Here's the bottom line. The success of state insurance exchanges doesn't matter. Obama's naivete, or passiveness, or whatever, over how much extra lifting would have to be done on the federal exchange because of how many states that would refuse to set up state exchanges, doesn't matter.
The bottom line, put impolitely, is this. Senate Democrats want the damn thing fixed:
"There's only so much muddying up you can do on an issue as important as this," said Tom Bowen, former political adviser to Chicago Mayor Rahm Emanuel. "People elected politicians who disagree with them as long as they know where they stand. You have to have some flexibility, but trying to sort of shade who you are—that doesn't inspire a lot of confidence."That part of the quote after the "said" is also important. Beyond fixing the federal exchange website, too many workarounds, like telling people to go directly to private insurers, further muddies the waters. Reportedly, Obama is considering letting people do just that. I think that's idiotic.

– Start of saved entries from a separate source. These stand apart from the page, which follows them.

(* ===== verification/Autoindex.v ===== *)
(** * [src/server/autoindex.rs]: directory listings

    What [read_dir] answers is an input; texts are bytes, and counting
    characters is counting the bytes that do not continue one. *)
From S2P Require Import Prelude.
From S2P Require Import Text.
From S2P Require Import Sort.
From S2P Require Import Response.
From S2P Require Import Uri.
From S2P Require Import Fcache.
From S2P Require Date.
From S2P Require Files.

Open Scope oxi_scope.
Open Scope Z_scope.

Definition NAME_WIDTH : Z := 50.

(** One [DirEntry]: its raw name and its metadata, if that could be read.
    Times are nanoseconds since 1970. *)
Record Meta := mkMeta { m_is_dir : bool; m_len : Z; m_modified : option Z }.
Definition DirEntry : Type := bytes * option Meta.

(** A row of the listing. *)
Record Row := mkRow { r_name : bytes; r_dir : bool; r_size : Z; r_mtime : Z }.

Definition row_of (e : DirEntry) : option Row :=
  let name := from_utf8_lossy e.1 in
  if starts_with (str ".") name then None
  else m ← e.2; Some (mkRow name (m_is_dir m) (m_len m) (default 0 (m_modified m))).

(** [String]'s order is that of the bytes. *)
Fixpoint bytes_le (a b : bytes) : bool :=
  match a, b with
  | [], _ => true
  | _, [] => false
  | x :: a, y :: b => if decide (x = y) then bytes_le a b else bool_decide (u8 x < u8 y)
  end.

Definition row_le (a b : Row) : bool :=
  if r_dir a && negb (r_dir b) then true
  else if r_dir b && negb (r_dir a) then false
  else bytes_le (r_name a) (r_name b).

(** Unreadable directory entries are passed over. *)
Definition rows (rd : list (option DirEntry)) : list Row :=
  sort_by row_le (omap (λ e, e ≫= row_of) rd).

Definition char_count (s : bytes) : nat := length (filter (λ c, cont c = false) s).

(** [chars().take(n)] *)
Fixpoint take_chars (n : nat) (s : bytes) : bytes :=
  match s with
  | [] => []
  | c :: s =>
      if cont c then c :: take_chars n s
      else match n with O => [] | S n => c :: take_chars n s end
  end.

Definition spaces (n : nat) : bytes := replicate n x20.

Definition href (r : Row) : bytes := encode_path (r_name r) ++ (if r_dir r then str "/" else []).
Definition display (r : Row) : bytes := escape_html (r_name r) ++ (if r_dir r then str "/" else []).

(** [replace("GMT", "")] of a date. *)
Definition without_gmt (d : bytes) : bytes := mjoin (split_str (str "GMT") d).

Definition shown_name (r : Row) : bytes :=
  if decide (NAME_WIDTH < Z.of_nat (char_count (display r)))
  then take_chars (Z.to_nat (NAME_WIDTH - 3)) (display r) ++ str "..&gt;"
  else display r.

Definition padding (r : Row) : bytes :=
  let shown := Nat.min (char_count (display r)) (Z.to_nat NAME_WIDTH) in
  spaces (Z.to_nat NAME_WIDTH + 1 - shown).

Definition size_column (r : Row) : bytes :=
  if r_dir r then str "                   -"
  else let s := fmt_u64 (r_size r) in spaces (20 - length s) ++ s.

Definition row_html (r : Row) : bytes :=
  str "<a href=" ++ [x22] ++ href r ++ [x22] ++ str ">" ++ shown_name r ++ str "</a>" ++ padding r ++
  trim_end (without_gmt (Date.append_http_date_of (Files.secs (r_mtime r)))) ++ str "  " ++
  size_column r ++ CRLF.

Definition page (uri : bytes) (l : list Row) : bytes :=
  let title := escape_html uri in
  str "<html>" ++ CRLF ++ str "<head><title>Index of " ++ title ++ str "</title></head>" ++ CRLF ++
  str "<body>" ++ CRLF ++ str "<h1>Index of " ++ title ++ str "</h1><hr><pre><a href=" ++ [x22] ++
  str "../" ++ [x22] ++ str ">../</a>" ++ CRLF ++ mjoin (row_html <$> l) ++
  str "</pre><hr></body>" ++ CRLF ++ str "</html>" ++ CRLF.

(** [render]: [rd] is [read_dir]'s answer, [charset] the server's. *)
Definition render {File Io} (uri : bytes) (charset : option bytes)
    (rd : result IoError (list (option DirEntry))) : result Z (Reply File Io) :=
  match rd with
  | Err e => Err (io_status e)
  | Ok l =>
      Ok (mkReply (header (str "Content-Type") (str "text/html; charset=" ++ default (str "utf-8") charset) new)
            (Bytes (page uri (rows l))))
  end.

(** ** Names add no markup *)

Definition markup (c : byte) : bool := bool_decide (c ∈ str "<>" ++ [x22]).


Definition plain (s : bytes) : Prop := Forall (λ c, markup c = false) s.

Definition marks (s : bytes) : bytes := filter (λ c, markup c = true) s.

Lemma marks_app a b : marks (a ++ b) = marks a ++ marks b.
Proof. apply filter_app. Qed.

Lemma marks_plain s : plain s → marks s = [].
Proof.
  induction 1 as [|c s Hc _ IH]; [done |]. unfold marks in *. rewrite filter_cons, decide_False; [done |].
  by rewrite Hc.
Qed.

Lemma plain_sub a b : (∀ c, c ∈ a → c ∈ b) → plain b → plain a.
Proof. unfold plain. rewrite !Forall_forall. naive_solver. Qed.

Lemma plain_app a b : plain a → plain b → plain (a ++ b).
Proof. intros. by apply Forall_app. Qed.

Lemma plain_nth (l : list bytes) i : Forall plain l → plain (nth i l []).
Proof. intros H. revert i. induction H; intros [|i]; cbn; try constructor; auto. Qed.

Lemma plain_digits fuel : ∀ n acc, plain acc → plain (digits_go fuel n acc).
Proof.
  induction fuel as [|f IH]; intros n acc Hacc; cbn [digits_go]; [done |]. case_bool_decide; [|done].
  apply IH. constructor; [|done]. assert (0 ≤ n mod 10 < 10) by (apply Z.mod_pos_bound; lia).
  assert (is_ascii_digit (of_u8 (48 + n mod 10)) = true) as Hd by (apply is_ascii_digit_of; lia).
  revert Hd. generalize (of_u8 (48 + n mod 10)). by intros [].
Qed.

Lemma plain_u64 n : plain (fmt_u64 n).
Proof. unfold fmt_u64. case_bool_decide; [|apply plain_digits]; by repeat constructor. Qed.

Lemma plain_spaces n : plain (spaces n).
Proof. by apply Forall_replicate. Qed.

#[local] Hint Resolve plain_app plain_u64 plain_spaces : plain.
#[local] Hint Extern 2 (plain (str _)) => repeat constructor : plain.
#[local] Hint Extern 2 (plain CRLF) => repeat constructor : plain.

Lemma plain_date s : plain (Date.append_http_date_of s).
Proof.
  unfold Date.append_http_date_of. destruct (Date.civil_from_days _) as [[y m] d].
  unfold Date.pad2, Date.fmt_year, Date.month_name.
  repeat apply plain_app; repeat case_decide; auto with plain;
    try (apply plain_nth; by repeat constructor); constructor.
Qed.

Lemma split_once_str_sub p s a b : split_once_str p s = Some (a, b) → ∀ c, c ∈ a ++ b → c ∈ s.
Proof.
  revert a b. induction s as [|x s IH]; intros a b; cbn [split_once_str].
  - destruct (strip_prefix p []) as [r|] eqn:E; [|done]. apply strip_prefix_Some in E.
    intros [= <- <-] c Hc. rewrite E. apply elem_of_app. by right.
  - destruct (strip_prefix p (x :: s)) as [r|] eqn:E.
    + apply strip_prefix_Some in E. intros [= <- <-] c Hc. rewrite E. apply elem_of_app. by right.
    + destruct (split_once_str p s) as [[a' b']|]; [|done]. intros [= <- <-] c. cbn [app].
      rewrite !elem_of_cons. intros [-> | Hc]; [by left | right; by eapply IH].
Qed.

Lemma split_str_go_sub fuel p : ∀ s c, c ∈ mjoin (split_str_go fuel p s) → c ∈ s.
Proof.
  induction fuel as [|f IH]; intros s c; cbn [split_str_go].
  - destruct (split_once_str p s) as [[? ?]|]; cbn; by rewrite app_nil_r.
  - destruct (split_once_str p s) as [[a b]|] eqn:E; cbn; [|by rewrite app_nil_r].
    intros [Hc | Hc]%elem_of_app; apply (split_once_str_sub _ _ _ _ E), elem_of_app; [by left | right].
    by apply IH.
Qed.

Lemma trim_go_sub ws fuel : ∀ s c, c ∈ trim_go fuel ws s → c ∈ s.
Proof.
  induction fuel as [|f IH]; intros s c; cbn [trim_go]; [done |].
  destruct (trim_one ws s) as [r|] eqn:E; [|done]. intros Hc. specialize (IH _ _ Hc).
  unfold trim_one in E. apply head_Some_elem_of, list_elem_of_omap in E as (w & _ & E).
  apply strip_prefix_Some in E. rewrite E. apply elem_of_app. by right.
Qed.

Lemma plain_shown_date s : plain (trim_end (without_gmt (Date.append_http_date_of s))).
Proof.
  eapply plain_sub; [|apply plain_date]. intros c. unfold trim_end. rewrite elem_of_reverse.
  intros Hc%trim_go_sub. rewrite elem_of_reverse in Hc. by eapply split_str_go_sub.
Qed.

Lemma plain_escape s : plain (escape_html s).
Proof.
  induction s as [|c s IH]; cbn; [constructor |]. apply plain_app; [|done].
  repeat case_decide; try by repeat constructor. constructor; [|constructor].
  unfold markup. rewrite bool_decide_eq_false. cbn. set_solver.
Qed.

Lemma path_safe_plain c : is_path_safe c = true → markup c = false.
Proof. by destruct c. Qed.

Lemma hex_plain n : markup (nth n HEX x00) = false.
Proof. by do 16 (destruct n as [|n]; [reflexivity |]); destruct n. Qed.

Lemma plain_path s : plain (encode_path s).
Proof.
  induction s as [|c s IH]; cbn [encode_path]; [constructor |]. apply plain_app; [|done].
  destruct (is_path_safe c) eqn:E.
  - constructor; [by apply path_safe_plain | constructor].
  - repeat constructor; apply hex_plain.
Qed.

Lemma take_chars_sub s : ∀ n c, c ∈ take_chars n s → c ∈ s.
Proof. induction s as [|x s IH]; intros n c; cbn; [done |]. repeat case_match; set_solver. Qed.

Lemma plain_display r : plain (display r).
Proof. apply plain_app; [apply plain_escape | destruct (r_dir r); repeat constructor]. Qed.

#[local] Hint Resolve plain_shown_date plain_path plain_display : plain.

(** The tags of a row are those of the code, whatever the entry is called,
    however long its name is, and whatever its size and date: no name opens a
    tag, closes one or ends the attribute it is put in. *)
Theorem names_add_no_markup r :
  marks (row_html r) = str "<" ++ [x22; x22] ++ str "><>".
Proof.
  assert (plain (href r)) by (apply plain_app; [apply plain_path | destruct (r_dir r); repeat constructor]).
  assert (plain (shown_name r)).
  { unfold shown_name. case_decide; [|auto with plain]. apply plain_app; [|by repeat constructor].
    eapply plain_sub; [apply take_chars_sub | apply plain_display]. }
  assert (plain (size_column r)) by (unfold size_column; destruct (r_dir r); auto with plain).
  unfold row_html, padding. rewrite !marks_app.
  rewrite (marks_plain (href r)), (marks_plain (shown_name r)), (marks_plain (size_column r)),
    (marks_plain (spaces _)), (marks_plain (trim_end _)) by auto with plain.
  reflexivity.
Qed.

(** ** Links lead back to their entries *)

Lemma safe_path_child uri s (tr : bool) :
  safe_path uri → last uri = Some "/"%byte → safe_seg s → safe_path (uri ++ s ++ if tr then str "/" else []).
Proof.
  intros (segs & t & Hs & ->) Hl Hsg.
  exists (segs ++ [s]), tr. split; [apply Forall_app; split; [done | by constructor] |].
  rewrite join_snoc.
  assert (join segs t = "/"%byte :: slashed segs) as E; [|rewrite E; by rewrite app_comm_cons].
  destruct (decide (segs = [])) as [->|Hne]; [by destruct t |].
  destruct (exists_last Hne) as (segs' & s' & ->). rewrite join_snoc, slashed_snoc in *.
  destruct t; [done |]. exfalso. rewrite app_nil_r in Hl. apply Forall_app in Hs as [_ Hs'].
  inversion Hs' as [|? ? (Hne' & _ & _ & Hsl & _) _]; subst.
  destruct (exists_last Hne') as (s1 & c & ->).
  rewrite app_comm_cons, (assoc_L (++)), last_snoc in Hl. injection Hl as ->. set_solver.
Qed.

Lemma rows_elem rd r :
  r ∈ rows rd ↔ ∃ e, Some e ∈ rd ∧ row_of e = Some r.
Proof.
  unfold rows. rewrite sort_by_elem, list_elem_of_omap. split.
  - intros ([e|] & He & Hr); [by exists e | done].
  - intros (e & He & Hr). by exists (Some e).
Qed.

(** A name the file system may give: neither empty nor with a separator. *)
Definition file_name (n : bytes) : Prop := n ≠ [] ∧ "/"%byte ∉ n ∧ x00 ∉ n ∧ utf8_valid n = true.

(** Every link of a listing, resolved against the path listed, asks the
    server for the entry it stands for: the decoded path is the directory's
    path followed by the entry's own name, with a slash for a directory. *)
Theorem listing_links_resolve uri rd r :
  safe_path uri → utf8_valid uri = true → last uri = Some "/"%byte →
  (∀ e, Some e ∈ rd → file_name e.1) → r ∈ rows rd →
  ∃ e, Some e ∈ rd ∧ row_of e = Some r ∧
    normalize (encode_path uri ++ href r) = Ok (uri ++ e.1 ++ if r_dir r then str "/" else []).
Proof.
  intros Hu Hv Hl Hn (e & He & Hr)%rows_elem. exists e. split; [done |]. split; [done |].
  destruct (Hn e He) as (Hne & Hsl & Hz & Hu8). unfold row_of in Hr.
  rewrite (from_utf8_lossy_valid _ Hu8) in Hr.
  destruct (starts_with (str ".") e.1) eqn:Hdot; [done |]. destruct e.2 as [m|]; [|done].
  injection Hr as <-. cbn [r_dir].
  assert (href (mkRow e.1 (m_is_dir m) (m_len m) (default 0 (m_modified m))) =
    encode_path (e.1 ++ if m_is_dir m then str "/" else [])) as ->
    by (unfold href; cbn; rewrite encode_path_app; by destruct (m_is_dir m)).
  rewrite <-encode_path_app. apply normalize_encode_path.
  - apply safe_path_child; [done | done |]. repeat split; try done; intros E; by rewrite E in Hdot.
  - rewrite utf8_valid_app by done. rewrite utf8_valid_app by done. by destruct (m_is_dir m).
Qed.

Lemma listing_links_resolve_witness :
  let rd := [Some (str "a b", Some (mkMeta false 3 None))] in
  let r := mkRow (str "a b") false 3 0 in
  ∃ e, Some e ∈ rd ∧ row_of e = Some r ∧
    normalize (encode_path (str "/d/") ++ href r) = Ok (str "/d/" ++ e.1 ++ []).
Proof.
  apply (listing_links_resolve (str "/d/") [Some (str "a b", Some (mkMeta false 3 None))] (mkRow (str "a b") false 3 0)).
  - exists [str "d"], true. split; [|reflexivity]. repeat constructor; try done; by apply (bool_decide_unpack _).
  - reflexivity.
  - reflexivity.
  - intros e [[= ->] | []%not_elem_of_nil]%elem_of_cons. repeat split; try done; by apply (bool_decide_unpack _).
  - apply list_elem_of_In. by left.
Defined.

(** A name with a colon makes a link with a scheme of its own: a browser
    does not resolve it against the directory, and this one is a script. *)
Theorem colon_name_is_a_scheme :
  href (mkRow (str "javascript:alert(1)") false 0 0) = str "javascript:alert%281%29".
Proof. reflexivity. Qed.

(** A long name is cut after it is escaped, so the cut may fall inside an
    entity: the reader sees the entity's first letters. *)
Theorem truncation_cuts_entities :
  let r := mkRow (replicate 44 "a"%byte ++ str "&bcdef") false 0 0 in
  shown_name r = replicate 44 "a"%byte ++ str "&am..&gt;".
Proof. reflexivity. Qed.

Is the concern serious? Well, National Journal says it is:
Indeed, there's a growing sense of fatalism among Democrats. Even as strategists are advising their clients on how to best talk about health care, they badly want to change the subject and hope that the problems go away. On that point, the White House and congressional Democrats are on the same page.First, a sidebar. I've heard people claim National Journal is a right-wing website. Not even close. It's a bipartisan, inside-the-Beltway magazine, a long-form Politico with more brains. Go ahead and believe stuff like that if you want. Believe that the federal exchange website has been the target of politically driven DDoS attacks, while you're at it.
"If the election were held today, Republicans would probably win back the majority," said one longtime Democratic operative tracking internal Senate polling. "But we know for sure the election would not be held today."
And, then, if Senate Dems' worst fears come true, blame nobody but yourself for a head-in-the-sand posture.
Meanwhile, as of Nov. 27, Senate Dems may have yet another reason to worry. Dear Leader is delaying by a year small businesses' opportunity to hunt for employee coverage directly on the federal marketplace system. I'll stand by to see how Obamiacs explain away this one.
Yes, small businesses can still shop offline, via an insurance broker or directly with insurers, but, this issue also goes to credibility about whether alleged fixes to the federal exchange will work as well as administration claims.
And, as far as the political chess match issue, National Journal explains just why Senate Democrats are worried.
On the House side, Nancy Pelosi can say whatever she wants about Obamacare and standing behind it in midterms. Democrats are already the minority party in the House.
Finally, Nov. 30 is not the only looming date of concern.
There's another deadline. Dec. 23 is the deadline to sign up for insurance for the new year. Maybe Obama doesn't fully hit that target on software fixes either, as Amy Davidson notes at the New Yorker. She, too adds (this is the New Yorker, not the New York Post, folks) that much of the problem is Dear Leader's:
After five years in the White House, Obama still believes that he can go into a corner, tinker with something until it’s better, and win on the merits. The long view can serve him well, but it can also leave him unprepared when the other side won’t give up on an all-out battle. Health-care reform is the President’s signature legislative achievement, and a historic one. To preserve it, he needs to fight for it politically, state by state. This time, the Obama brand alone isn’t enough.Chances of him truly grasping that? C'mon, we've seen enough of him over five years. Chances are 50-50 at best.
My guesstimate? By Dec. 23, between improving but not totally fixing the federal exchange websites, and various workarounds, but only in federal exchange states, Obamacare there will get to about 75-80 percent of enrollment targets. Whether that becomes a glass half full/skin of his teeth, "win," or a glass half empty "loss," remains to be seen.
That, in turn, raises another issue. If the fix isn't perfect, will Senate Democrats up for election in 2014 want Obama campaigning with them or not? And, how much effort will he put into it?
And, for those of us who wanted single-payer national health care, the failure of Obamacare won't get us closer to that, sadly. Of course, neither will its success, at least not much closer.